Si Adonis donne une vision macro de l’exposition aux pesticides, Géophyto entre dans le détail… et avec une approche un peu différente. Conçu par l’ONG Générations Futures, cet outil s’appuie sur la Banque Nationale des Ventes de Produits Phytopharmaceutiques (BNV-D). Il permet donc de connaître, code postal par code postal, les quantités de pesticides achetées et les substances utilisées.

Concrètement, en entrant votre code postal, vous obtenez une liste des produits phytosanitaires achetés localement depuis 2015. Herbicides, fongicides, insecticides… Le site identifie même les molécules classées comme cancérogènes, mutagènes ou toxiques pour la reproduction.

Cette transparence a permis de révéler des disparités frappantes. Certains départements, comme la Marne ou la Gironde, affichent des niveaux de ventes record, confirmant leur dépendance aux pesticides. À l’inverse, des zones plus diversifiées, comme l’Ariège ou la Haute-Loire, se démarquent par des usages plus faibles.

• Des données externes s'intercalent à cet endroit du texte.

Lemma freelist_overflow_loses_last_witness :
  let f := mkFL (seqZ 2 (Z.of_nat (Z.to_nat 70000))) ∅ (list_to_set (seqZ 2 (Z.of_nat (Z.to_nat 70000)))) in
  exists p p' f', write p f = Ret p' /\ read p' newFreelist = Ret f' /\
    S (length (ids f')) = count f.
Proof.
  intros f.
  assert (Hc : count f = Z.to_nat 70000).
  { rewrite count_length. assert (Hp : pend f = []) by reflexivity. rewrite Hp, app_nil_r.
    unfold f; cbn [ids]. rewrite length_seqZ. by rewrite Nat2Z.id. }
  destruct (freelist_overflow_loses_last f (mkPage 0 0 (replicate (S (count f)) 0)))
    as (p' & f' & Hw & Hr & _ & Hlen).
  - apply fl_ok_seq; lia.
  - rewrite Hc. lia.
  - cbn [p_ids]. rewrite length_replicate. lia.
  - eexists _, p', f'. split; [exact Hw|]. split; [exact Hr | exact Hlen].
Defined.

Pourquoi ces cartes changent la donne

L’accès à ces données n’est pas anodin. Il permet aux citoyens de s’informer sur leur exposition aux pesticides et d’agir en conséquence. Plusieurs collectivités ont d’ailleurs déjà utilisé ces cartes pour renforcer leurs politiques environnementales.

À Rennes, la municipalité a instauré une charte des bonnes pratiques pour réduire l’usage des phytosanitaires à proximité des écoles et des crèches. Dans le Sud-Ouest, des groupes de riverains se mobilisent pour interdire les épandages à moins de 150 mètres des habitations.

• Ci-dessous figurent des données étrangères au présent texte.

(* ===== verification/BoltCursor.v ===== *)
(** bolt cursor.go and the lookups of bucket.go: a cursor is a stack of references into
    the pages and nodes of a bucket's tree.

    [pn] is what pageNode returns, a page or an in-memory node; the stack of a cursor is
    a list with its top first.  The loops and recursions that walk down the tree or
    along its leaves take fuel, and [Fail tt] is running out of it: the theorems show
    that the depth of the tree and its number of leaves are enough. *)

From Stdlib Require Import ZArith Lia.
From stdpp Require Import base numbers option list sorting gmap.
From S2P Require Import Prelude GoSort GoBytes BoltNode.
#[local] Open Scope Z_scope.

Definition bucketLeafFlag : Z := 0x01.

Inductive pn := PPage (p : page) | PNode (n : node).

(** The part of a bucket the cursor reads; [tx_page] is tx.page, the dirty pages of the
    transaction and the pages of the file. *)
Record bucket := mkBucket {
  b_root : Z;
  b_page : option page;
  b_rootNode : option node;
  b_nodes : gmap Z node;
  tx_page : gmap Z page
}.

Definition pageNode (b : bucket) (id : Z) : outcome unit pn :=
  if b_root b =? 0 then
    if negb (id =? 0) then Panic
    else match b_rootNode b with
         | Some n => Ret (PNode n)
         | None => match b_page b with Some p => Ret (PPage p) | None => Panic end
         end
  else
    match b_nodes b !! id with
    | Some n => Ret (PNode n)
    | None => match tx_page b !! id with Some p => Ret (PPage p) | None => Panic end
    end.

Les professionnels de santé s’en emparent aussi. Des études ont déjà montré une corrélation entre certaines zones fortement exposées et des taux anormalement élevés de cancers pédiatriques ou de maladies neurodégénératives. Des données qui pourraient servir à ajuster les recommandations de prévention et les suivis médicaux.

Une mobilisation encore insuffisante

Malgré ces avancées, les cartes Adonis et Géophyto restent encore méconnues du grand public. Et elle ne plaît pas à certains professionnels. Beaucoup d’agriculteurs dénoncent une stigmatisation de leur profession, soulignant qu’ils respectent les doses autorisées et que certaines substances alternatives sont moins efficaces.

D’un autre côté, les associations environnementales estiment que la réglementation reste trop laxiste. La France autorise encore plusieurs pesticides interdits ailleurs en Europe, comme le S-métolachlore, un herbicide suspecté de perturber le développement embryonnaire.

À l’échelle politique, les réformes se font attendre. Le plan Écophyto, lancé en 2008 pour réduire de moitié l’usage des pesticides, a été un échec cuisant. Depuis son lancement, la consommation de pesticides n’a pas baissé, voire a augmenté pour certaines cultures.

Vers une agriculture sans pesticides ?

La France peut-elle vivre sans pesticides ? De plus en plus d’exploitations basculent vers l’agroécologie, avec des résultats encourageants. L’INRAE a démontré que certaines cultures pouvaient réduire leur usage de 30 à 50 % sans baisse significative des rendements. Des alternatives émergent également, comme le biocontrôle (utilisation d’insectes auxiliaires) ou la robotisation des cultures, qui permet de désherber sans produits chimiques. Autre solution : l’agriculture de précision qui permet, grâce à une connaissance détaillée de sols d’une exploitation, de n’utiliser que la dose suffisante au bon endroit. Des pistes prometteuses mais encore marginales face à l’ampleur du défi.

En attendant, les cartes Adonis et Géophyto permettent d’exercer une veille citoyenne sur l’usage des pesticides en France. Un premier pas essentiel pour exiger plus de transparence et encourager un modèle agricole plus respectueux de la santé et de l’environnement.